> _YOUR TASK_:
Go through the following data and transcribe exactly the stretch of lines from the one holding "arguments its builder" to the one holding "Local Open Scope string_scope.", both included.

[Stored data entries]
(** * Terminology Evolution Tracker

    A shallow embedding of [app.py] (the demo store, the record producer of
    [SimpleTermTracker], the renderers and [analyze_term]) and of
    [terminology_evolution_tracker.py] (the [TerminologyEvolutionTracker]
    class), followed by the properties of the specification.

    Text.  A Python [str] is held as the [string] of the UTF-8 bytes of its
    characters, and [chars] cuts it into characters.  What the code asks of
    a character ([str.strip], [str.lower], [str.upper], the regex class
    [\d], [int], [repr]) is looked up by code point in the tables of the
    Unicode database that CPython 3.11 carries (Unicode 14.0), which are
    copied below.  Slicing and iteration count characters.  Console output
    ([print]) is left out.

    Numbers.  The numbers of a record are integers ([Z]); a record with a
    fractional number in it is not covered.  The floating-point numbers the
    chart builders compute are binary64 numbers ([spec_float]).

    Plotly.  A figure is the record of the keyword arguments its builder
    handed to Plotly.  Of the checks Plotly makes on them, the one that the
    data of a record can fail is kept: the [name] of a trace has to be a
    string or a number. *)

From Stdlib Require Import ZArith String Ascii List Bool Lia DecimalString.
From Stdlib Require Import Floats.SpecFloat.
From stdpp Require Import base option strings gmap.

Local Open Scope string_scope.
Set Warnings "-register-all".

(** ** Python text: bytes and characters *)

Definition code (c : ascii) : N := N_of_ascii c.

(** A byte as a number, and back. *)
Definition byte_val (c : ascii) : Z := Z.of_N (code c).
Definition byte (n : Z) : ascii := ascii_of_N (Z.to_N n).

(** A UTF-8 continuation byte, 0x80-0xbf. *)
Definition is_continuation (c : ascii) : bool := ((128 <=? code c) && (code c <? 192))%N.

(** How many continuation bytes the first byte of a character announces. *)
Definition width (c : ascii) : nat :=
  if (code c <? 192)%N then 0
  else if (code c <? 224)%N then 1
  else if (code c <? 240)%N then 2
  else if (code c <? 248)%N then 3
  else 0.

(** Up to [n] continuation bytes taken from the head of a list of
    characters, and the characters left. *)
Fixpoint absorb (n : nat) (l : list string) : string * list string :=
  match n, l with
  | S k, String b EmptyString :: r =>
      if is_continuation b then
        let (tail, rest) := absorb k r in (String b tail, rest)
      else (EmptyString, l)
  | _, _ => (EmptyString, l)
  end.

(** The characters of a string, as iterating over it yields them: a first
    byte with the continuation bytes it announces. *)
Fixpoint chars (s : string) : list string :=
  match s with
  | EmptyString => []
  | String c r =>
      let (tail, rest) := absorb (width c) (chars r) in
      String c tail :: rest
  end.

(** [''.join(l)]. *)
Fixpoint join (l : list string) : string :=
  match l with
  | [] => EmptyString
  | x :: r => x +:+ join r
  end.

(** [ord(ch)] for a one-character string; bytes that spell no character
    have none. *)
Definition ord (ch : string) : option Z :=
  match ch with
  | String a EmptyString =>
      if (byte_val a <? 128)%Z then Some (byte_val a) else None
  | String a (String b EmptyString) =>
      if ((194 <=? byte_val a) && (byte_val a <? 224))%Z && is_continuation b
      then Some ((byte_val a - 192) * 64 + (byte_val b - 128))%Z
      else None
  | String a (String b (String c EmptyString)) =>
      let n := ((byte_val a - 224) * 4096 + (byte_val b - 128) * 64 + (byte_val c - 128))%Z in
      if ((224 <=? byte_val a) && (byte_val a <? 240))%Z
         && is_continuation b && is_continuation c && (2048 <=? n)%Z
      then Some n
      else None
  | String a (String b (String c (String d EmptyString))) =>
      let n := ((byte_val a - 240) * 262144 + (byte_val b - 128) * 4096
                + (byte_val c - 128) * 64 + (byte_val d - 128))%Z in
      if ((240 <=? byte_val a) && (byte_val a <? 248))%Z
         && is_continuation b && is_continuation c && is_continuation d
         && ((65536 <=? n) && (n <=? 1114111))%Z
      then Some n
      else None
  | _ => None
  end.

(** [chr(n)]. *)
Definition chr (n : Z) : string :=
  (if n <? 128 then String (byte n) EmptyString
   else if n <? 2048 then
     String (byte (192 + n / 64)) (String (byte (128 + n mod 64)) EmptyString)
   else if n <? 65536 then
     String (byte (224 + n / 4096))
       (String (byte (128 + (n / 64) mod 64)) (String (byte (128 + n mod 64)) EmptyString))
   else
     String (byte (240 + n / 262144))
       (String (byte (128 + (n / 4096) mod 64))
          (String (byte (128 + (n / 64) mod 64))
             (String (byte (128 + n mod 64)) EmptyString))))%Z.

(** ** The Unicode tables *)

(** The characters [str.isspace] accepts and [str.strip] removes. *)
Definition whitespace : list (Z * Z) :=
  [
   (0x9, 0xD); (0x1C, 0x20); (0x85, 0x85); (0xA0, 0xA0); (0x1680, 0x1680); (0x2000, 0x200A);
   (0x2028, 0x2029); (0x202F, 0x202F); (0x205F, 0x205F); (0x3000, 0x3000) ]%Z.

(** The zero of every run of ten decimal digits (the characters that [\d]
    matches and [int] reads), in code point order. *)
Definition decimal_zeros : list Z :=
  [
   0x30; 0x660; 0x6F0; 0x7C0; 0x966; 0x9E6; 0xA66; 0xAE6; 0xB66; 0xBE6;
   0xC66; 0xCE6; 0xD66; 0xDE6; 0xE50; 0xED0; 0xF20; 0x1040; 0x1090; 0x17E0;
   0x1810; 0x1946; 0x19D0; 0x1A80; 0x1A90; 0x1B50; 0x1BB0; 0x1C40; 0x1C50; 0xA620;
   0xA8D0; 0xA900; 0xA9D0; 0xA9F0; 0xAA50; 0xABF0; 0xFF10; 0x104A0; 0x10D30; 0x11066;
   0x110F0; 0x11136; 0x111D0; 0x112F0; 0x11450; 0x114D0; 0x11650; 0x116C0; 0x11730; 0x118E0;
   0x11950; 0x11C50; 0x11D50; 0x11DA0; 0x16A60; 0x16AC0; 0x16B50; 0x1D7CE; 0x1D7D8; 0x1D7E2;
   0x1D7EC; 0x1D7F6; 0x1E140; 0x1E2F0; 0x1E950; 0x1FBF0 ]%Z.

(** [str.lower] on one character, where it changes it into one other
    character: every [stride]-th code point from [first] to [last] moves by
    [delta]. *)
Definition lowercase : list (Z * Z * Z * Z) :=
  [
   (0x41, 0x5A, 1, 32); (0xC0, 0xD6, 1, 32); (0xD8, 0xDE, 1, 32); (0x100, 0x12E, 2, 1);
   (0x132, 0x136, 2, 1); (0x139, 0x147, 2, 1); (0x14A, 0x176, 2, 1); (0x178, 0x178, 1, (-121));
   (0x179, 0x17D, 2, 1); (0x181, 0x181, 1, 210); (0x182, 0x184, 2, 1); (0x186, 0x186, 1, 206);
   (0x187, 0x187, 1, 1); (0x189, 0x18A, 1, 205); (0x18B, 0x18B, 1, 1); (0x18E, 0x18E, 1, 79);
   (0x18F, 0x18F, 1, 202); (0x190, 0x190, 1, 203); (0x191, 0x191, 1, 1); (0x193, 0x193, 1, 205);
   (0x194, 0x194, 1, 207); (0x196, 0x196, 1, 211); (0x197, 0x197, 1, 209); (0x198, 0x198, 1, 1);
   (0x19C, 0x19C, 1, 211); (0x19D, 0x19D, 1, 213); (0x19F, 0x19F, 1, 214); (0x1A0, 0x1A4, 2, 1);
   (0x1A6, 0x1A6, 1, 218); (0x1A7, 0x1A7, 1, 1); (0x1A9, 0x1A9, 1, 218); (0x1AC, 0x1AC, 1, 1);
   (0x1AE, 0x1AE, 1, 218); (0x1AF, 0x1AF, 1, 1); (0x1B1, 0x1B2, 1, 217); (0x1B3, 0x1B5, 2, 1);
   (0x1B7, 0x1B7, 1, 219); (0x1B8, 0x1B8, 1, 1); (0x1BC, 0x1BC, 1, 1); (0x1C4, 0x1C4, 1, 2);
   (0x1C5, 0x1C5, 1, 1); (0x1C7, 0x1C7, 1, 2); (0x1C8, 0x1C8, 1, 1); (0x1CA, 0x1CA, 1, 2);
   (0x1CB, 0x1DB, 2, 1); (0x1DE, 0x1EE, 2, 1); (0x1F1, 0x1F1, 1, 2); (0x1F2, 0x1F4, 2, 1);
   (0x1F6, 0x1F6, 1, (-97)); (0x1F7, 0x1F7, 1, (-56)); (0x1F8, 0x21E, 2, 1); (0x220, 0x220, 1, (-130));
   (0x222, 0x232, 2, 1); (0x23A, 0x23A, 1, 10795); (0x23B, 0x23B, 1, 1); (0x23D, 0x23D, 1, (-163));
   (0x23E, 0x23E, 1, 10792); (0x241, 0x241, 1, 1); (0x243, 0x243, 1, (-195)); (0x244, 0x244, 1, 69);
   (0x245, 0x245, 1, 71); (0x246, 0x24E, 2, 1); (0x370, 0x372, 2, 1); (0x376, 0x376, 1, 1);
   (0x37F, 0x37F, 1, 116); (0x386, 0x386, 1, 38); (0x388, 0x38A, 1, 37); (0x38C, 0x38C, 1, 64);
   (0x38E, 0x38F, 1, 63); (0x391, 0x3A1, 1, 32); (0x3A3, 0x3AB, 1, 32); (0x3CF, 0x3CF, 1, 8);
   (0x3D8, 0x3EE, 2, 1); (0x3F4, 0x3F4, 1, (-60)); (0x3F7, 0x3F7, 1, 1); (0x3F9, 0x3F9, 1, (-7));
   (0x3FA, 0x3FA, 1, 1); (0x3FD, 0x3FF, 1, (-130)); (0x400, 0x40F, 1, 80); (0x410, 0x42F, 1, 32);
   (0x460, 0x480, 2, 1); (0x48A, 0x4BE, 2, 1); (0x4C0, 0x4C0, 1, 15); (0x4C1, 0x4CD, 2, 1);
   (0x4D0, 0x52E, 2, 1); (0x531, 0x556, 1, 48); (0x10A0, 0x10C5, 1, 7264); (0x10C7, 0x10C7, 1, 7264);
   (0x10CD, 0x10CD, 1, 7264); (0x13A0, 0x13EF, 1, 38864); (0x13F0, 0x13F5, 1, 8); (0x1C90, 0x1CBA, 1, (-3008));
   (0x1CBD, 0x1CBF, 1, (-3008)); (0x1E00, 0x1E94, 2, 1); (0x1E9E, 0x1E9E, 1, (-7615)); (0x1EA0, 0x1EFE, 2, 1);
   (0x1F08, 0x1F0F, 1, (-8)); (0x1F18, 0x1F1D, 1, (-8)); (0x1F28, 0x1F2F, 1, (-8)); (0x1F38, 0x1F3F, 1, (-8));
   (0x1F48, 0x1F4D, 1, (-8)); (0x1F59, 0x1F5F, 2, (-8)); (0x1F68, 0x1F6F, 1, (-8)); (0x1F88, 0x1F8F, 1, (-8));
   (0x1F98, 0x1F9F, 1, (-8)); (0x1FA8, 0x1FAF, 1, (-8)); (0x1FB8, 0x1FB9, 1, (-8)); (0x1FBA, 0x1FBB, 1, (-74));
   (0x1FBC, 0x1FBC, 1, (-9)); (0x1FC8, 0x1FCB, 1, (-86)); (0x1FCC, 0x1FCC, 1, (-9)); (0x1FD8, 0x1FD9, 1, (-8));
   (0x1FDA, 0x1FDB, 1, (-100)); (0x1FE8, 0x1FE9, 1, (-8)); (0x1FEA, 0x1FEB, 1, (-112)); (0x1FEC, 0x1FEC, 1, (-7));
   (0x1FF8, 0x1FF9, 1, (-128)); (0x1FFA, 0x1FFB, 1, (-126)); (0x1FFC, 0x1FFC, 1, (-9)); (0x2126, 0x2126, 1, (-7517));
   (0x212A, 0x212A, 1, (-8383)); (0x212B, 0x212B, 1, (-8262)); (0x2132, 0x2132, 1, 28); (0x2160, 0x216F, 1, 16);
   (0x2183, 0x2183, 1, 1); (0x24B6, 0x24CF, 1, 26); (0x2C00, 0x2C2F, 1, 48); (0x2C60, 0x2C60, 1, 1);
   (0x2C62, 0x2C62, 1, (-10743)); (0x2C63, 0x2C63, 1, (-3814)); (0x2C64, 0x2C64, 1, (-10727)); (0x2C67, 0x2C6B, 2, 1);
   (0x2C6D, 0x2C6D, 1, (-10780)); (0x2C6E, 0x2C6E, 1, (-10749)); (0x2C6F, 0x2C6F, 1, (-10783)); (0x2C70, 0x2C70, 1, (-10782));
   (0x2C72, 0x2C72, 1, 1); (0x2C75, 0x2C75, 1, 1); (0x2C7E, 0x2C7F, 1, (-10815)); (0x2C80, 0x2CE2, 2, 1);
   (0x2CEB, 0x2CED, 2, 1); (0x2CF2, 0x2CF2, 1, 1); (0xA640, 0xA66C, 2, 1); (0xA680, 0xA69A, 2, 1);
   (0xA722, 0xA72E, 2, 1); (0xA732, 0xA76E, 2, 1); (0xA779, 0xA77B, 2, 1); (0xA77D, 0xA77D, 1, (-35332));
   (0xA77E, 0xA786, 2, 1); (0xA78B, 0xA78B, 1, 1); (0xA78D, 0xA78D, 1, (-42280)); (0xA790, 0xA792, 2, 1);
   (0xA796, 0xA7A8, 2, 1); (0xA7AA, 0xA7AA, 1, (-42308)); (0xA7AB, 0xA7AB, 1, (-42319)); (0xA7AC, 0xA7AC, 1, (-42315));
   (0xA7AD, 0xA7AD, 1, (-42305)); (0xA7AE, 0xA7AE, 1, (-42308)); (0xA7B0, 0xA7B0, 1, (-42258)); (0xA7B1, 0xA7B1, 1, (-42282));
   (0xA7B2, 0xA7B2, 1, (-42261)); (0xA7B3, 0xA7B3, 1, 928); (0xA7B4, 0xA7C2, 2, 1); (0xA7C4, 0xA7C4, 1, (-48));
   (0xA7C5, 0xA7C5, 1, (-42307)); (0xA7C6, 0xA7C6, 1, (-35384)); (0xA7C7, 0xA7C9, 2, 1); (0xA7D0, 0xA7D0, 1, 1);
   (0xA7D6, 0xA7D8, 2, 1); (0xA7F5, 0xA7F5, 1, 1); (0xFF21, 0xFF3A, 1, 32); (0x10400, 0x10427, 1, 40);
   (0x104B0, 0x104D3, 1, 40); (0x10570, 0x1057A, 1, 39); (0x1057C, 0x1058A, 1, 39); (0x1058C, 0x10592, 1, 39);
   (0x10594, 0x10595, 1, 39); (0x10C80, 0x10CB2, 1, 64); (0x118A0, 0x118BF, 1, 32); (0x16E40, 0x16E5F, 1, 32);
   (0x1E900, 0x1E921, 1, 34) ]%Z.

> _TASK RESULT_:
    Plotly.  A figure is the record of the keyword arguments its builder
    handed to Plotly.  Of the checks Plotly makes on them, the one that the
    data of a record can fail is kept: the [name] of a trace has to be a
    string or a number. *)

From Stdlib Require Import ZArith String Ascii List Bool Lia DecimalString.
From Stdlib Require Import Floats.SpecFloat.
From stdpp Require Import base option strings gmap.

Local Open Scope string_scope.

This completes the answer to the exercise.